The ICO has made this a little clearer by prioritizing data transparency above all else. In other words, to justify an excessive request, you would really need a very good reason. If there’s any ambiguity in the case of a dispute, the point will go in favor of the requester. It’s up to the data controller to consider the nature of the request, context, relationships, and the consequences of a refusal before making their final decision.
The financial burden for a data controller can be heavy when it comes to responding to all the requests. Staff hours will need to be surrendered to tracking down data subjects, and this can quickly influence productivity across the board of an organisation. In the case of excessive, unfounded, or repeat requests, the ICO has conceded that it would be fair for data controllers to charge an admin fee in these cases. You can also charge a fee if the subject requests additional copies of their information following a request.
When you determine a reasonable fee, you can take into account who’s processing the data, how long it takes to find, and how you’re communicating with the data subject. So you might factor in the costs of postage, equipment, and staff time used. It should be noted that there are no official recommendations on fees. It’s up to to the controller to decide.

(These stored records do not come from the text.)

Ltac run_form Hn Hd Ha Ht :=
  unfold Events.add_event, try_except;
  rewrite (bind_Return _ _ _ _ _ (multi_subscript_present _ _ _ _ Hn));
  rewrite (bind_Return _ _ _ _ _ (multi_subscript_present _ _ _ _ Hd));
  rewrite (bind_Return _ _ _ _ _ (multi_subscript_present _ _ _ _ Ha));
  rewrite (bind_Return _ _ _ _ _ (multi_subscript_present _ _ _ _ Ht)).

Lemma add_event_unconfigured request w :
  Events.COLLECTION w = Events.Thrower ->
  complete_form request ->
  Events.add_event request w = (Return Events.unavailable, w).
Proof.
  intros Hc Hf.
  destruct (complete_form_values _ Hf) as (n & d & a & t & Hn & Hd & Ha & Ht).
  run_form Hn Hd Ha Ht.
  unfold bind, Events.datetime_utcnow, Events.app_config_COLLECTION.
  rewrite Hc. reflexivity.
Qed.

Lemma add_event_configured request w n d a t :
  Events.COLLECTION w = Events.all_events ->
  multi_get (form request) "event_name" = Some n ->
  multi_get (form request) "description" = Some d ->
  multi_get (form request) "author_id" = Some a ->
  multi_get (form request) "event_time" = Some t ->
  Events.add_event request w =
  (Return {| status := 201; body := Text "Event added." |},
   Events.with_store w
     (snd (Mongo.insert_one (posted_document n d a t (Events.utcnow w))
             (Events.eventsDB w)))).
Proof.
  intros Hc Hn Hd Ha Ht.
  run_form Hn Hd Ha Ht.
  unfold bind, Events.datetime_utcnow, Events.app_config_COLLECTION.
  rewrite Hc. reflexivity.
Qed.

(** ** Events: the reading routes *)

Lemma get_all_events_unconfigured w :
  Events.COLLECTION w = Events.Thrower ->
  Events.get_all_events w = (Return Events.unavailable, w).
Proof.
  intros Hc.
  unfold Events.get_all_events, try_except, bind, Events.app_config_COLLECTION.
  rewrite Hc. reflexivity.
Qed.

Lemma get_one_event_unconfigured event_id w :
  Events.COLLECTION w = Events.Thrower ->
  Events.get_one_event event_id w = (Return Events.unavailable, w).
Proof.
  intros Hc.
  unfold Events.get_one_event, try_except, bind, Events.app_config_COLLECTION.
  rewrite Hc. reflexivity.
Qed.

Lemma search_event_unconfigured request w search :
  Events.COLLECTION w = Events.Thrower ->
  multi_get (args request) "name" = Some search ->
  Events.search_event request w = (Return Events.unavailable, w).
Proof.
  intros Hc Hn.
  unfold Events.search_event, try_except.
  rewrite (bind_Return _ _ _ _ _ (multi_subscript_present _ _ _ _ Hn)).
  unfold bind, Events.app_config_COLLECTION.
  rewrite Hc. reflexivity.
Qed.

Lemma search_event_without_name request w :
  multi_get (args request) "name" = None ->
  Events.search_event request w =
  (Return {| status := 400; body := Text "Event name was entered incorrectly." |}, w).
Proof.
  intros Hn.
  unfold Events.search_event, try_except.
  rewrite (bind_Raise _ _ _ _ _ (multi_subscript_absent _ _ _ Hn)).
  reflexivity.
Qed.

Lemma wire_envelope cursor :
  json_roundtrip (Events.build_events_dict cursor) =
  envelope (map wire_event cursor).
Proof.
  unfold Events.build_events_dict, envelope.
  cbn [json_roundtrip map].
  rewrite map_map, !length_map.
  reflexivity.
Qed.

Lemma Event_event_dict ev :
  Events.Event (Events.event_dict (Events.Event ev)) = Events.Event ev.
Proof. reflexivity. Qed.

Lemma filter_match_all c (docs : list dict) :
  filter (Mongo.matches c Mongo.match_all) docs = docs.
Proof. induction docs as [|doc docs IH]; simpl; congruence. Qed.

Lemma get_all_events_configured w :
  Events.COLLECTION w = Events.all_events ->
  Events.get_all_events w =
  (Return (jsonify (envelope
      (map wire_event (Mongo.documents (Mongo.content (Events.eventsDB w)))))),
   Events.with_store w (Mongo.log (Mongo.find_call Mongo.match_all) (Events.eventsDB w))).
Proof.
  intros Hc.
  unfold Events.get_all_events, try_except, bind, Events.app_config_COLLECTION.
  rewrite Hc.
  cbn [Events.getattr ret Events.on_store Mongo.find Mongo.select Mongo.answerable
       Mongo.matches fst snd].
  rewrite wire_envelope, filter_match_all. reflexivity.
Qed.

Lemma get_one_event_configured event_id raw w :
  Events.COLLECTION w = Events.all_events ->
  ObjectId event_id = Return raw ->
  Events.get_one_event event_id w =
  (Return (jsonify (envelope (map wire_event
      (filter (Mongo.has_id raw) (Mongo.documents (Mongo.content (Events.eventsDB w))))))),
   Events.with_store w
     (Mongo.log (Mongo.find_call (Mongo.match_id raw)) (Events.eventsDB w))).
Proof.
  intros Hc Hid.
  unfold Events.get_one_event, try_except, bind, Events.app_config_COLLECTION, lift.
  rewrite Hc, Hid.
  cbn [Events.getattr ret Events.on_store Mongo.find Mongo.select Mongo.answerable
       Mongo.matches fst snd].
  rewrite wire_envelope, map_map. reflexivity.
Qed.

(** ** The store: index creation *)

Lemma create_index_returns keys s :
  fst (Mongo.create_index keys s) = Return tt.
Proof.
  unfold Mongo.create_index.
  destruct (in_dec Mongo.index_keys_dec keys (Mongo.indexes (Mongo.content s)));
    reflexivity.
Qed.

Lemma create_index_keeps keys s :
  Mongo.documents (Mongo.content (snd (Mongo.create_index keys s))) =
    Mongo.documents (Mongo.content s) /\
  Mongo.text_matches (Mongo.content (snd (Mongo.create_index keys s))) =
    Mongo.text_matches (Mongo.content s) /\
  Mongo.next_oid (Mongo.content (snd (Mongo.create_index keys s))) =
    Mongo.next_oid (Mongo.content s) /\
  Mongo.calls (snd (Mongo.create_index keys s)) =
    (Mongo.calls s ++ [Mongo.create_index_call keys])%list.
Proof.
  unfold Mongo.create_index.
  destruct (in_dec Mongo.index_keys_dec keys (Mongo.indexes (Mongo.content s)));
    cbn; auto.
Qed.

Lemma create_index_present keys s :
  In keys (Mongo.indexes (Mongo.content (snd (Mongo.create_index keys s)))).
Proof.
  unfold Mongo.create_index.
  destruct (in_dec Mongo.index_keys_dec keys (Mongo.indexes (Mongo.content s)))
    as [Hin|Hout]; cbn.
  - exact Hin.
  - apply in_or_app. right. left. reflexivity.
Qed.

(** Creating an index that exists changes nothing in the collection. *)
Lemma create_index_again keys s :
  In keys (Mongo.indexes (Mongo.content s)) ->
  Mongo.content (snd (Mongo.create_index keys s)) = Mongo.content s.
Proof.
  intros Hin. unfold Mongo.create_index.
  destruct (in_dec Mongo.index_keys_dec keys (Mongo.indexes (Mongo.content s)))
    as [_|Hout]; [reflexivity|contradiction].
Qed.

Lemma text_index_after_create s :
  existsb Mongo.is_text_index
    (Mongo.indexes (Mongo.content (snd (Mongo.create_index [("name", "text")] s)))) = true.
Proof.
  apply existsb_exists. exists [("name", "text")].
  split; [apply create_index_present|reflexivity].
Qed.

Lemma search_event_configured request w search :
  Events.COLLECTION w = Events.all_events ->
  multi_get (args request) "name" = Some search ->
  Events.search_event request w =
  (Return (jsonify (envelope (map wire_event
      (filter (Mongo.text_matches (Mongo.content (Events.eventsDB w)) search)
              (Mongo.documents (Mongo.content (Events.eventsDB w))))))),
   Events.with_store w
     (Mongo.log (Mongo.find_call (Mongo.match_text search))
        (snd (Mongo.create_index [("name", "text")] (Events.eventsDB w))))).
Proof.
  intros Hc Hn.
  unfold Events.search_event, try_except.
  rewrite (bind_Return _ _ _ _ _ (multi_subscript_present _ _ _ _ Hn)).
  unfold bind, Events.app_config_COLLECTION, Events.text_search_event_name,
    Events.on_store.
  rewrite Hc. cbn [Events.getattr ret fst snd].
  rewrite create_index_returns.
  cbn [Events.with_store Events.COLLECTION Events.eventsDB].
  rewrite Hc. cbn [Events.getattr ret fst snd bind].
  unfold Mongo.find, Mongo.select.
  cbn [fst snd Mongo.answerable Events.with_store Events.eventsDB Events.COLLECTION
       Events.utcnow].
  rewrite text_index_after_create.
  destruct (create_index_keeps [("name", "text")] (Events.eventsDB w)) as (Hd & Hm & _).
  cbv beta iota delta [ret]. rewrite wire_envelope, Hd.
  unfold Mongo.matches. rewrite Hm.
  reflexivity.
Qed.

(** ** Users: the authorization decision *)

Lemma for_user_in_state cursor (w : Users.world) :
  snd (Users.for_user_in cursor w) = w.
Proof.
  induction cursor as [|user rest IH]; [reflexivity|].
  cbn [Users.for_user_in]. unfold bind, subscript.
  destruct (dict_get user "is_organizer") as [v|]; [|reflexivity].
  cbn. destruct (negb (truthy v)); [reflexivity|exact IH].
Qed.

Lemma for_user_in_documents cursor (w : Users.world) :
  Forall user_document cursor ->
  Users.for_user_in cursor w = (Return (forallb organizer_flag cursor), w).
Proof.
  induction 1 as [|user rest [b Hb] _ IH]; [reflexivity|].
  cbn [Users.for_user_in forallb]. unfold bind, subscript, organizer_flag.
  rewrite Hb. cbn. destruct b; cbn; [exact IH|reflexivity].
Qed.

Lemma is_authorized_to_edit_state username (w : Users.world) :
  Mongo.content (snd (Users.is_authorized_to_edit username w)) = Mongo.content w /\
  exists new,
    issued w (snd (Users.is_authorized_to_edit username w)) new /\
    forallb Mongo.is_read new = true.
Proof.
  unfold Users.is_authorized_to_edit, bind, Mongo.count_documents, Mongo.find,
    Mongo.select, issued.
  cbn [Mongo.answerable].
  destruct (Nat.eqb _ 0).
  - cbn. split; [reflexivity|].
    exists [Mongo.count_documents_call (Mongo.match_string "username" username)].
    split; reflexivity.
  - rewrite (surjective_pairing (Users.for_user_in _ _)).
    rewrite for_user_in_state.
    destruct (fst (Users.for_user_in _ _)); cbn.
    all: split; [reflexivity|].
    all: exists [Mongo.count_documents_call (Mongo.match_string "username" username);
                 Mongo.find_call (Mongo.match_string "username" username)].
    all: rewrite <- app_assoc; split; reflexivity.
Qed.

Lemma get_authorization_state request (w : Users.world) :
  Mongo.content (snd (Users.get_authorization request w)) = Mongo.content w /\
  exists new,
    issued w (snd (Users.get_authorization request w)) new /\
    forallb Mongo.is_read new = true.
Proof.
  unfold Users.get_authorization.
  destruct (multi_get (form request) "user_id") as [user|].
  - destruct (is_authorized_to_edit_state user w) as (Hcontent & new & Hnew & Hread).
    unfold bind.
    destruct (Users.is_authorized_to_edit user w) as [[b|e] w'];
      cbn in *; (split; [exact Hcontent|exists new; split; assumption]).
  - cbn. split; [reflexivity|].
    exists []. split; [|reflexivity].
    unfold issued. rewrite app_nil_r. reflexivity.
Qed.

Lemma is_authorized_to_edit_result username (w : Users.world) :
  Forall user_document (matching_users username w) ->
  fst (Users.is_authorized_to_edit username w) =
  Return (match matching_users username w with
          | [] => false
          | _ :: _ => forallb organizer_flag (matching_users username w)
          end).
Proof.
  intros Hdocs.
  unfold Users.is_authorized_to_edit, bind, Mongo.count_documents, Mongo.find,
    Mongo.select.
  cbn [Mongo.answerable Mongo.log Mongo.content Mongo.calls].
  fold (matching_users username w).
  destruct (matching_users username w) as [|user rest] eqn:Em; [reflexivity|].
  cbn [List.length Nat.eqb].
  change (Mongo.content (Mongo.log _ w)) with (Mongo.content w).
  fold (matching_users username w). rewrite Em.
  rewrite (for_user_in_documents _ _ Hdocs). reflexivity.
Qed.

Lemma ObjectId_invalid s :
  (forall raw, ObjectId s <> Return raw) -> ObjectId s = Raise (InvalidId s).
Proof.
  intros H. unfold ObjectId in *.
  destruct (Nat.eqb (String.length s) 24); [|reflexivity].
  destruct (fromhex (list_ascii_of_string s)) as [raw|]; [|reflexivity].
  exfalso. apply (H raw). reflexivity.
Qed.

Lemma ObjectId_length s :
  String.length s <> 24 -> ObjectId s = Raise (InvalidId s).
Proof.
  intros H. unfold ObjectId.
  destruct (Nat.eqb_spec (String.length s) 24); [contradiction|reflexivity].
Qed.

Lemma get_one_event_raises event_id w :
  Events.COLLECTION w = Events.all_events ->
  ObjectId event_id = Raise (InvalidId event_id) ->
  Events.get_one_event event_id w = (Raise (InvalidId event_id), w).
Proof.
  intros Hc Hid.
  unfold Events.get_one_event, try_except, bind, Events.app_config_COLLECTION, lift.
  rewrite Hc, Hid. reflexivity.
Qed.

Lemma wire_event_declared ev : declared_only (wire_event ev).
Proof.
  unfold declared_only, wire_event. cbn [json_roundtrip Events.event_dict map].
  eexists. split; [reflexivity|]. split; [reflexivity|].
  intros k Hk. unfold Events.EVENT_FIELDS in Hk. cbn [dict_get].
  repeat match goal with
         | |- context [String.eqb ?f k] =>
             destruct (String.eqb_spec f k) as [E|_];
               [exfalso; apply Hk; rewrite <- E; simpl; tauto|]
         end.
  reflexivity.
Qed.

Lemma wire_events_declared docs : Forall declared_only (map wire_event docs).
Proof.
  apply Forall_forall. intros v Hv.
  apply in_map_iff in Hv. destruct Hv as (ev & <- & _).
  apply wire_event_declared.
Qed.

The purpose of the DSAR is to provide a convenient way for data subjects to exercise their rights. No complicated forms to fill out, no hour-long phone calls, just a simple ask that data controllers can respond to. Yet the complications of these requests are all too evident when you start to fulfill them. The staff at the ICO is doing everything they can to ensure that organisations have the information they need to make smarter decisions that still protect the rights of the public.